Cox’s future innovations in broadband, according to Mr. Esser will include its Extendable Optical Network, which should provide a gig of capacity, as well as a focused on converged services including a last mile wireless mesh overlay that will enable enhanced mobile services for customers. Cox is out to capture the Millenial generation whom Mr. Esser assured the audience is fast-moving, mult-tasking, inpatient and more demanding of the customer service sector when it comes to their communications provider than any other generation.
Richard Lynch, Verizon’s CTO, was the next keynote speaker and he reiterated many of Mr. Esser’s points regarding innovation: “The keys to innovation are in the hands of entrepreneurs.” According to Richard, his company continues to be an innovator with recent investments in the LTE standard for 4G communications, the explosive growth of FIOS, and the commitment to dynamic networks that are responsive to the bandwidth intensive services that are on the horizon.
In regards to public policy, Mr. Lynch encouraged policy makers to change their mind set and to “acknowledge the realities of a 100 megabit world.” He was emphatic that “this world will depend on efficient network management techniques.”

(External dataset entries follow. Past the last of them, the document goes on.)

(** ** Allocation *)

(** The size [kmalloc] looks for, if it accepts the request. *)
Definition heap_request (size : Z) : option Z :=
  if (size =? 0) || (size >? HEAP_SIZE - HEADER) then None
  else Some ((size + 7) / 8 * 8).

Definition spec_kmalloc (bs : list block) (size : Z) : option (list block * Z) :=
  n ← heap_request size; alloc_blocks bs n.

(** The heap functions leave every variable of the page manager alone. *)
Record heap_only (s s' : memory_t) : Prop := {
  ho_info : mem_info s' = mem_info s;
  ho_owner : pmm_owner_bitmap s' = pmm_owner_bitmap s;
  ho_owner_size : pmm_owner_bitmap_size s' = pmm_owner_bitmap_size s;
  ho_owned : pmm_owned_pages s' = pmm_owned_pages s;
  ho_failures : pmm_allocation_failures s' = pmm_allocation_failures s;
  ho_invalid : pmm_invalid_frees s' = pmm_invalid_frees s
}.
#[export] Instance heap_only_refl : Reflexive heap_only.
Proof. by split. Qed.
#[export] Instance heap_only_trans : Transitive heap_only.
Proof. intros s1 s2 s3 [] []. split; congruence. Qed.

Lemma heap_align_size_spec size :
  0 < size ≤ HEAP_SIZE - HEADER → heap_align_size size = (size + 7) / 8 * 8.
Proof.
  intros. unfold_bounds. unfold heap_align_size, HEAP_ALIGNMENT.
  change (0xFFFFFFFF -w (8 - 1)) with 0xFFFFFFF8. replace (_ >? _) with false by lia.
  change (8 - 1) with (Z.ones 3). change (size + Z.ones 3) with (size + 7).
  by rewrite (u32_small (size + 7)), land_u32_lnot, land_lnot_ones by lia.
Qed.

Lemma heap_request_spec size n :
  0 ≤ size → heap_request size = Some n →
  heap_align_size size = n ∧ size ≤ n ≤ HEAP_SIZE - HEADER ∧ HEAP_ALIGNMENT ≤ n ∧
  n mod HEAP_ALIGNMENT = 0 ∧ 0 < size ≤ HEAP_SIZE - HEADER.
Proof.
  unfold heap_request. destruct (_ || _) eqn:E; [done|]. intros Hs [= <-].
  rewrite heap_align_size_spec by lia. unfold_bounds. unfold HEAP_ALIGNMENT.
  split; [done|]. split; [divlia|]. split; [divlia|]. split; [apply Z.mod_mul; lia|lia].
Qed.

Verizon has developed a strategy for engaging the stakeholders who will be impacted by such techniques, particularly the users and producers of peer 2 peer (P2P) technologies: “rather than fighting against them, we’re focused on making these technologies work better within the network.”
Such cooperative solutions, according to Lynch, are the best approach to dealing with the issues arising as a result of network management of scarce bandwidth. He assured the audience that Verizon intends to be completely transparent in its practices, saying that “network management is the only pragmatic way to deliver the best service to the most customers…we need to make it very clear to anyone who wants to know our packet prioritization scheme.”
Implying that new pricing structures may be another scheme that are called for in this new, network managed environment, Mr. Lynch said that “if you as a customer want to get better service for more money…I should be able to get you that.